**RECORDS:**
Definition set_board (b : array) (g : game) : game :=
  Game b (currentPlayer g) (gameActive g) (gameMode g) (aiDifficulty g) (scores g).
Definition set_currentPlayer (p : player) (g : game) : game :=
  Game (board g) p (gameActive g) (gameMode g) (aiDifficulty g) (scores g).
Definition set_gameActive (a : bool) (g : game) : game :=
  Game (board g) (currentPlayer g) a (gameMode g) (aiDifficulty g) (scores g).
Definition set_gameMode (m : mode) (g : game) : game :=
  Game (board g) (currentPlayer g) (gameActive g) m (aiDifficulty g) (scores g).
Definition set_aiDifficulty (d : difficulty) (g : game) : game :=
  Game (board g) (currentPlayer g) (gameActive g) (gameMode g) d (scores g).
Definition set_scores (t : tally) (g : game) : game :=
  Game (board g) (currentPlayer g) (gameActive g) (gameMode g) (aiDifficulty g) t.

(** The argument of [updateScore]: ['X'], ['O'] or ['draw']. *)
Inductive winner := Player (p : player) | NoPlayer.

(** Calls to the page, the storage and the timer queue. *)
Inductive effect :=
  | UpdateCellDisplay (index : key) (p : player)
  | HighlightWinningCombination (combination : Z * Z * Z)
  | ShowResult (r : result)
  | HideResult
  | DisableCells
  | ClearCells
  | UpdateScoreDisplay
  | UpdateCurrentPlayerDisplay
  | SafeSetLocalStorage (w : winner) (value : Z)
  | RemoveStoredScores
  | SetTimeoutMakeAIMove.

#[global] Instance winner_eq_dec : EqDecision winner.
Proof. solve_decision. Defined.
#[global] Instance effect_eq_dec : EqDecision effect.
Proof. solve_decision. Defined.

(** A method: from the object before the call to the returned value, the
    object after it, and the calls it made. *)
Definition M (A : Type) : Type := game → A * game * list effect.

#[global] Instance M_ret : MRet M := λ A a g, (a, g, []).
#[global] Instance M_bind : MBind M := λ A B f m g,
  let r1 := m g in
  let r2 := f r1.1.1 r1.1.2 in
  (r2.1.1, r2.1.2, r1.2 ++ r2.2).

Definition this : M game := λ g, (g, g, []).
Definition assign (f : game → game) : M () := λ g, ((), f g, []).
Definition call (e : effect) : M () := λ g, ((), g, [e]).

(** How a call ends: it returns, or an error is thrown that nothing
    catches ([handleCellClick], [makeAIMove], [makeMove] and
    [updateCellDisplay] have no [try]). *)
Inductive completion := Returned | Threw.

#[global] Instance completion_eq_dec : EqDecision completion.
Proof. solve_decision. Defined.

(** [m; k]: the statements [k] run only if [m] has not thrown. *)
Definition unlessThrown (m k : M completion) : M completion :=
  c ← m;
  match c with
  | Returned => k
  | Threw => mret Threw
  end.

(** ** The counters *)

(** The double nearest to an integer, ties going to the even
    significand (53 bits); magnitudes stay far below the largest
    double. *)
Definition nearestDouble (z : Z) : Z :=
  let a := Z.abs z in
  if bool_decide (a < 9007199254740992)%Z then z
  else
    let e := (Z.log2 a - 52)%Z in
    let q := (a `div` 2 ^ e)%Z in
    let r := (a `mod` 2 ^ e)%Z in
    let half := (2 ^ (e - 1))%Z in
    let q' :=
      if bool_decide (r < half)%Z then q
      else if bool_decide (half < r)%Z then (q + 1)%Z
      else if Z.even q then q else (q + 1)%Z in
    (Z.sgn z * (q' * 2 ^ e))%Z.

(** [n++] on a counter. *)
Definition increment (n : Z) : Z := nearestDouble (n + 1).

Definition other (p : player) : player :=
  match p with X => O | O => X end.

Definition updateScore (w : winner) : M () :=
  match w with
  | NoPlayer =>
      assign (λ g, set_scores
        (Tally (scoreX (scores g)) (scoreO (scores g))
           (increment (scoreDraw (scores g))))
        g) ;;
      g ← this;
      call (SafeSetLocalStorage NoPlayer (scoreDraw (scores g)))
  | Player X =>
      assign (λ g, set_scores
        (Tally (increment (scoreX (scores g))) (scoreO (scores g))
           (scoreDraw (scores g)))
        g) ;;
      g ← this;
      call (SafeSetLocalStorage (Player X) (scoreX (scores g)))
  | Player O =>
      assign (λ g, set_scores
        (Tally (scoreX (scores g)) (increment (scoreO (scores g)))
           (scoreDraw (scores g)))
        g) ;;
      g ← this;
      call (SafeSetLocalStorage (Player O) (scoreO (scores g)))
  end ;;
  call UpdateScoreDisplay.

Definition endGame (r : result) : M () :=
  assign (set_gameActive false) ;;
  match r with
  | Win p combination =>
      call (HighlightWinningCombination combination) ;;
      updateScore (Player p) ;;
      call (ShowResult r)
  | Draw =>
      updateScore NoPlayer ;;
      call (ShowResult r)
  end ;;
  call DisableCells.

**YOUR OBJECTIVE:** Filter the records above for lines with "even".

**EXERCISE SOLUTION:**
(** The double nearest to an integer, ties going to the even
      else if Z.even q then q else (q + 1)%Z in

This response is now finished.